It is either the heart of wisdom or evil that takes it seriously.
When someone says, "I trust you," we might think that the action implied is on the part of the one who expresses the trust. Not so. The trust of another person says to me, I must now be even more than I was before the statement was made. It's easy to say that trust is earned, but beyond that is where things become remarkable; when trust is kept.
The foolish person tosses trust in the direction of everyone who is kind to them. Or someone they wish to be friends with. Or simply because the person wears a title that seems to encompass trust like pastor, wife, friend, brother, sister, parent. The foolish person who receives trust and treats it as though it were bullet-proof replaces the sacred with the arrogant. As soon as we are trusted, we are changed into something more than we are and must now lean toward earning such an honor.

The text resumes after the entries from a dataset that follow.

Lemma drain_video_quiet tb fs : forall ws s,
  Inv s -> m_thread s = AtVideoDrain ->
  video_time_base s = Some tb -> 1 <= den tb <= 1000 ->
  MediaFrameQueue.m_queue (m_videoQueue s) = fs ->
  List.length ws = List.length fs ->
  exists s1,
    run (map WriterStep ws) s = Some s1 /\
    m_thread s1 = AtVideoDrain /\
    MediaFrameQueue.m_queue (m_videoQueue s1) = [] /\
    m_audioQueue s1 = m_audioQueue s /\
    same_session s s1 /\
    calls s1
    = calls s
      ++ write_each 0 (m_recordStartTime s) (Z.quot 1000 (den tb)) ws fs.
Proof.
  induction fs as [|f rest IH]; intros ws s HI Ht Htb Hden Hq Hlen.
  - destruct ws; [|discriminate]. exists s. cbn. rewrite app_nil_r.
    repeat split; auto.
  - destruct ws as [|w ws]; [discriminate|]. cbn [map run step].
    rewrite (drain_video_step w s tb f rest HI Ht Htb Hden Hq). cbn [bind].
    set (s1 := call _ _).
    assert (He : step (WriterStep w) s = Some s1).
    { cbn [step]. apply (drain_video_step w s tb f rest HI Ht Htb Hden Hq). }
    destruct (IH ws s1) as (s2 & Hrun & Ht2 & Hq2 & Hv2 & Hsame & Hc2).
    + apply (step_Inv _ _ _ HI He).
    + exact Ht.
    + exact Htb.
    + exact Hden.
    + reflexivity.
    + cbn in Hlen. lia.
    + exists s2. split; [exact Hrun|]. split; [exact Ht2|].
      split; [exact Hq2|]. split; [exact Hv2|].
      split; [apply (same_session_trans s s1); [repeat split | exact Hsame]|].
      pose proof Hsame as (_ & _ & _ & _ & _ & Hst2 & _).
      rewrite Hc2. subst s1. cbn. rewrite <- app_assoc. reflexivity.
Qed.

(** One pass through both drain loops with no arrival. *)
Lemma quiet_iteration s tb wa w1 wv w2 :
  Inv s -> m_thread s = AtAudioDrain ->
  video_time_base s = Some tb -> 1 <= den tb <= 1000 ->
  List.length wa = List.length (MediaFrameQueue.m_queue (m_audioQueue s)) ->
  List.length wv = List.length (MediaFrameQueue.m_queue (m_videoQueue s)) ->
  exists s',
    run (map WriterStep (wa ++ w1 :: wv ++ [w2])) s = Some s' /\
    m_thread s' = AtWhile /\
    same_session s s' /\
    MediaFrameQueue.m_queue (m_audioQueue s') = [] /\
    MediaFrameQueue.m_queue (m_videoQueue s') = [] /\
    calls s'
    = calls s
      ++ write_each 1 (m_recordStartTime s) (Z.quot 1000 (den tb)) wa
           (MediaFrameQueue.m_queue (m_audioQueue s))
      ++ write_each 0 (m_recordStartTime s) (Z.quot 1000 (den tb)) wv
           (MediaFrameQueue.m_queue (m_videoQueue s)).
Proof.
  intros HI Ht Htb Hden Hla Hlv.
  destruct (drain_audio_quiet tb _ wa s HI Ht Htb Hden eq_refl Hla)
    as (s1 & Hr1 & Ht1 & Hq1 & Hv1 & Hsame1 & Hc1).
  pose proof (run_Inv _ _ _ HI Hr1) as HI1.
  pose proof (same_session_time_base _ _ Hsame1) as Htb1.
  rewrite Htb in Htb1.
  set (s2 := set_m_thread AtVideoDrain s1).
  assert (He2 : step (WriterStep w1) s1 = Some s2).
  { cbn [step]. unfold recordLoop_step, MediaFrameQueue.popFrame.
    rewrite Ht1, Hq1. reflexivity. }
  pose proof (step_Inv _ _ _ HI1 He2) as HI2.
  destruct (drain_video_quiet tb _ wv s2 HI2 eq_refl Htb1 Hden eq_refl)
    as (s3 & Hr3 & Ht3 & Hq3 & Ha3 & Hsame3 & Hc3).
  { subst s2. cbn. rewrite Hv1. exact Hlv. }
  exists (set_m_thread AtWhile s3).
  split.
  - rewrite map_app, run_app, Hr1. cbn [bind map run]. rewrite He2.
    cbn [bind]. rewrite map_app, run_app, Hr3. cbn [bind map run step].
    unfold recordLoop_step, MediaFrameQueue.popFrame. rewrite Ht3, Hq3.
    reflexivity.
  - cbn. split; [reflexivity|].
    split.
    { apply (same_session_trans s s1); [exact Hsame1|].
      apply (same_session_trans s1 s3); [exact Hsame3|].
      repeat split. }
    rewrite Ha3. subst s2. cbn.
    split; [exact Hq1|]. split; [exact Hq3|].
    destruct Hsame1 as (_ & _ & _ & _ & _ & Hst1 & _).
    rewrite Hc3. cbn. rewrite Hc1, Hst1, Hv1, <- app_assoc. reflexivity.
Qed.

(** X2: when no frame arrives and the denominator of the video time base
    is between 1 and 1000, one pass of the two drain loops ends: after as
    many writer steps as there are queued frames, plus two, the writer is
    back at the loop test, both queues are empty, and every queued frame
    has been written, audio first, each stamped with the time elapsed at
    its own step divided by [1000 / den]. *)
Theorem quiet_iteration_writes_every_frame :
  forall recordUrl snapshotInterval time alloc_ok guess before s tb
         wa w1 wv w2,
    run before (MediaRecorder_new recordUrl snapshotInterval time alloc_ok guess)
      = Some s ->
    m_thread s = AtAudioDrain ->
    video_time_base s = Some tb ->
    1 <= den tb <= 1000 ->
    List.length wa = List.length (MediaFrameQueue.m_queue (m_audioQueue s)) ->
    List.length wv = List.length (MediaFrameQueue.m_queue (m_videoQueue s)) ->
    exists s',
      run (map WriterStep (wa ++ w1 :: wv ++ [w2])) s = Some s' /\
      m_thread s' = AtWhile /\
      same_session s s' /\
      MediaFrameQueue.m_queue (m_audioQueue s') = [] /\
      MediaFrameQueue.m_queue (m_videoQueue s') = [] /\
      calls s'
      = calls s
        ++ write_each 1 (m_recordStartTime s) (Z.quot 1000 (den tb)) wa
             (MediaFrameQueue.m_queue (m_audioQueue s))
        ++ write_each 0 (m_recordStartTime s) (Z.quot 1000 (den tb)) wv
             (MediaFrameQueue.m_queue (m_videoQueue s)).
Proof.
  intros url si time alloc_ok guess before s tb wa w1 wv w2
         Hrun Ht Htb Hden Hla Hlv.
  pose proof (Inv_run_new _ _ _ _ _ _ _ Hrun) as HI.
  apply (quiet_iteration s tb wa w1 wv w2 HI Ht Htb Hden Hla Hlv).
Qed.

(** ** Audio before video *)


(** ** Three video frames, then one audio frame *)



(** ** close() comes to an end *)

Lemma video_time_base_pointer s :
  Inv s -> m_videoStream s <> None -> m_thread s <> Returned ->
  exists vs, video_stream s = Some vs /\
             video_time_base s = Some (AVStream.time_base vs).
Proof.
  intros HI Hv Ht.
  destruct (inv_context_live _ HI Ht) as (ctx & fmt & Hc & _).
  destruct (m_videoStream s) as [p|] eqn:Hp; [|contradiction].
  destruct (inv_video_pointer _ HI p ctx Hp Hc) as (st & Hn & _).
  exists st. unfold video_stream, video_time_base, stream_at, bind.
  rewrite Hp, Hc, Hn. split; reflexivity.
Qed.

(** With the stop flag down, every step of the writer brings it nearer to
    its return, as long as the divisor of the write paths is not zero. *)
Lemma writer_step_down a s :
  Inv s -> m_muxing s = false -> divisor_ok s = true -> answer_ok a ->
  exists s1,
    recordLoop_step a s = Some s1 /\
    m_muxing s1 = false /\ owner s1 = owner s /\
    divisor_ok s1 = true /\
    (context_live s -> context_live s1) /\
    (m_thread s = Returned -> s1 = s) /\
    (m_thread s <> Returned ->
     (steps_to_return s1 < steps_to_return s)%nat).
Proof.
  intros HI Hm Hd Ha.
  destruct (m_thread s) eqn:Ht.
  - (* AtWhile *)
    exists (set_m_thread Returned s).
    unfold recordLoop_step. rewrite Ht, Hm.
    split; [reflexivity|]. split; [exact Hm|]. split; [reflexivity|].
    split; [exact Hd|]. split; [auto|]. split; [discriminate|].
    intros _. unfold steps_to_return. cbn. rewrite Ht. lia.
  - (* AtSwitch *)
    unfold recordLoop_step. rewrite Ht.
    destruct (m_status s); eexists; (split; [reflexivity|]);
      (split; [exact Hm|]); (split; [reflexivity|]);
      (split; [exact Hd|]); (split; [auto|]); (split; [discriminate|]);
      intros _; unfold steps_to_return; cbn; rewrite Ht; lia.
  - (* AtEmptyCase *)
    destruct (inv_context_live _ HI) as (ctx & fmt & Hc & Hf);
      [rewrite Ht; discriminate|].
    unfold recordLoop_step, recordLoop_empty, bind. rewrite Ht.
    destruct (m_audioStream s) as [pa|] eqn:Hpa;
      [destruct (m_videoStream s) as [pv|] eqn:Hpv|].
    + rewrite Hc, Hf.
      destruct (inv_video_pointer _ HI pv ctx Hpv Hc) as (st & Hn & _).
      destruct (Ha st) as [L U].
      destruct (Z.land (AVOutputFormat.flags fmt) AVFMT_NOFILE =? 0);
        cbn [negb andb]; [destruct (avio_open_ok a)|]; cbn [negb];
        try destruct (write_header_ok a);
        eexists; (split; [reflexivity|]);
        (split; [exact Hm|]); (split; [reflexivity|]);
        (split;
         [unfold divisor_ok, video_time_base, stream_at, bind in *;
          cbn; rewrite Hpv in *; rewrite Hc in Hd; rewrite ?Hc; cbn;
          rewrite ?nth_error_map, ?Hn in *; cbn;
          first [exact Hd
                | apply andb_true_iff; split; apply Z.leb_le; assumption]|]);
        (split;
         [intros _; unfold context_live; cbn;
          do 2 eexists; split; [first [reflexivity | exact Hc] | exact Hf]|]);
        (split; [discriminate|]);
        intros _; unfold steps_to_return; cbn; rewrite Ht; lia.
    + eexists; (split; [reflexivity|]);
        (split; [exact Hm|]); (split; [reflexivity|]);
        (split; [exact Hd|]); (split; [auto|]); (split; [discriminate|]).
      intros _. unfold steps_to_return. cbn. rewrite Ht. lia.
    + eexists; (split; [reflexivity|]);
        (split; [exact Hm|]); (split; [reflexivity|]);
        (split; [exact Hd|]); (split; [auto|]); (split; [discriminate|]).
      intros _. unfold steps_to_return. cbn. rewrite Ht. lia.
  - (* AtAudioDrain *)
    destruct (drain_time_base s HI) as (_ & _ & tb & Htb);
      [unfold in_drain; rewrite Ht; reflexivity|].
    pose proof (divisor_ok_range s tb Hd Htb) as Hden.
    destruct (MediaFrameQueue.m_queue (m_audioQueue s)) as [|f rest] eqn:Hq.
    + exists (set_m_thread AtVideoDrain s).
      unfold recordLoop_step, MediaFrameQueue.popFrame. rewrite Ht, Hq.
      split; [reflexivity|]. split; [exact Hm|]. split; [reflexivity|].
      split; [exact Hd|]. split; [auto|]. split; [discriminate|].
      intros _. unfold steps_to_return. cbn. rewrite Ht, Hq. cbn. lia.
    + rewrite (drain_audio_step a s tb f rest HI Ht Htb Hden Hq).
      eexists. split; [reflexivity|]. split; [exact Hm|].
      split; [reflexivity|]. split; [exact Hd|]. split; [auto|].
      split; [discriminate|].
      intros _. unfold steps_to_return. cbn. rewrite Ht, Hq. cbn. lia.
  - (* AtVideoDrain *)
    destruct (drain_time_base s HI) as (_ & _ & tb & Htb);
      [unfold in_drain; rewrite Ht; reflexivity|].
    pose proof (divisor_ok_range s tb Hd Htb) as Hden.
    destruct (MediaFrameQueue.m_queue (m_videoQueue s)) as [|f rest] eqn:Hq.
    + exists (set_m_thread AtWhile s).
      unfold recordLoop_step, MediaFrameQueue.popFrame. rewrite Ht, Hq.
      split; [reflexivity|]. split; [exact Hm|]. split; [reflexivity|].
      split; [exact Hd|]. split; [auto|]. split; [discriminate|].
      intros _. unfold steps_to_return. cbn. rewrite Ht, Hq. cbn. lia.
    + rewrite (drain_video_step a s tb f rest HI Ht Htb Hden Hq).
      eexists. split; [reflexivity|]. split; [exact Hm|].
      split; [reflexivity|]. split; [exact Hd|]. split; [auto|].
      split; [discriminate|].
      intros _. unfold steps_to_return. cbn. rewrite Ht, Hq. cbn. lia.
  - (* Returned *)
    exists s. unfold recordLoop_step. rewrite Ht.
    split; [reflexivity|]. split; [exact Hm|]. split; [reflexivity|].
    split; [exact Hd|]. split; [auto|]. split; [reflexivity|].
    intros H. contradiction.
Qed.

Lemma writer_returns ws : forall s,
  Inv s -> m_muxing s = false -> divisor_ok s = true ->
  Forall answer_ok ws ->
  (steps_to_return s <= List.length ws)%nat ->
  exists s',
    run (map WriterStep ws) s = Some s' /\
    m_thread s' = Returned /\ owner s' = owner s /\
    (context_live s -> context_live s').
Proof.
  induction ws as [|w ws IH]; intros s HI Hm Hd Hws Hlen.
  - exists s. cbn in *. repeat split; auto.
    unfold steps_to_return in Hlen. destruct (m_thread s); auto; lia.
  - inversion Hws as [|? ? Hw Hws']; subst.
    destruct (writer_step_down w s HI Hm Hd Hw)
      as (s1 & He & Hm1 & Ho1 & Hd1 & Hl1 & Hsame & Hdown).
    assert (Hs : step (WriterStep w) s = Some s1) by exact He.
    destruct (IH s1 (step_Inv _ _ _ HI Hs) Hm1 Hd1 Hws')
      as (s' & Hr & Ht & Ho & Hl).
    + cbn [List.length] in Hlen.
      destruct (m_thread s) eqn:Hth;
        try (assert (steps_to_return s1 < steps_to_return s)%nat
               by (apply Hdown; congruence); lia).
      rewrite (Hsame eq_refl). unfold steps_to_return. rewrite Hth. lia.
    + exists s'. cbn [map run]. rewrite Hs. cbn [bind].
      split; [exact Hr|]. split; [exact Ht|]. split; [congruence|].
      auto.
Qed.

The evil person (although no one is ever truly evil are they? smirk.), takes trust and uses it like a thief uses a door left open when homeowners are away. They must trust that this is a safe neighborhood to leave their door open. And so evil says that the one who drops his guard deserves whatever they get. The action of trust is thrown back on the person who trusted and any consequence is theirs.

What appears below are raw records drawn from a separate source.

(** C8: signing is the two-call pattern.  The first [C_Sign] of a run has
    a null signature buffer and the still unset [signature_len]; when it
    returns [CKR_OK], the next two calls are [malloc] of exactly the
    length it left in [signature_len], and [C_Sign] with the same
    session, data pointer and data length, with [signature_len] holding
    that length, and with whatever [malloc] gave back as the buffer.
    Nothing is tested between the two: a null result of [malloc] goes to
    the library as the buffer of the second [C_Sign]. *)
Theorem sign_asks_length_then_signs {H : dy_pkcs11_h}
  (env : Env) (argc : Z) (argv : list string)
  (pre post : list Event) (q : Event) :
  let r := run env (main argc argv) in
  trace r = pre ++ q :: post ->
  fn (call q) = F_Sign ->
  calls_to F_Sign pre = 0%nat ->
  exists (hS : CK_SESSION_HANDLE) (d : ref (list CK_BYTE)) (n : CK_ULONG),
    call q = C_Sign hS d n NULL (addr_of "signature_len" None) /\
    (returned q = Some CKR_OK ->
     exists (len : CK_ULONG) (m : allocation) (sign : Event)
            (rest : list Event),
       length_out q = Some len /\
       post = {| call := malloc len; answer := m |} :: sign :: rest /\
       call sign =
         C_Sign hS d n (CK_BYTE_PTR m)
           (addr_of "signature_len" (Some len)) /\
       (m = OutOfMemory ->
        call sign =
          C_Sign hS d n NULL (addr_of "signature_len" (Some len)))).
Proof.
  intros r Htr Hfn Hfirst. subst r.
  destruct (trace_prefix env argc argv) as (a & k & Hle & Ht & Hp & Hlast).
  rewrite Htr in Ht. symmetry in Ht.
  each_prefix k Ht; cut_at Ht; cbn in Hfn; try discriminate Hfn;
    cbn in Hfirst; try discriminate Hfirst;
    (exists (h_session a), the_data, 13; split; [ reflexivity | ];
     intros Hok;
     first
       [ exists (len_query a), (p_signature a); do 2 eexists;
         split; [ reflexivity | ];
         split; [ reflexivity | ];
         split; [ reflexivity | now intros -> ]
       | exfalso;
         destruct Hlast as [Hk | (e & rv & Hn & Hc & Hret & Hko)];
         [ discriminate Hk | ];
         cbn in Hn; injection Hn as <-; cbn in Hc, Hret, Hok;
         congruence ]).
Qed.

Lemma sign_asks_length_then_signs_witness :
  let r := run (@malloc_fails cryptoki) (@main cryptoki 1 []) in
  let q :=
    {| call :=
         C_Sign 7 (addr_of "data_to_sign" (c_str "data to sign")) 13 NULL
           (addr_of "signature_len" None);
       answer := (0, 64) |} in
  (trace r = firstn 5 (trace r) ++ q :: skipn 6 (trace r) /\
   fn (call q) = F_Sign /\
   calls_to F_Sign (firstn 5 (trace r)) = 0%nat) /\
  exists (hS : CK_SESSION_HANDLE) (d : ref (list CK_BYTE)) (n : CK_ULONG),
    call q = C_Sign hS d n NULL (addr_of "signature_len" None).
Proof.
  intros r q.
  split; [ split; [ reflexivity | split; reflexivity ] | ].
  destruct (@sign_asks_length_then_signs cryptoki (@malloc_fails cryptoki)
              1 [] (firstn 5 (trace r)) (skipn 6 (trace r)) q
              eq_refl eq_refl eq_refl)
    as (hS & d & n & Hq & _).
  now exists hS, d, n.
Defined.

The wise person, however, lives with integrity and receives trust as the natural response to their lives. And when this wise person is told, "I trust you," something in them raises the standard even higher. Now that I have earned your trust, it is a greater responsibility to keep it.
The foolish person receives trust lightly and thinks it cannot be lost.
This is why the world cannot see Christ. The essence of knowing him is trust in this Savior who cannot be seen, heard or touched. We much teach trust by earning it and keeping it. From human trust the road is not so far to faith.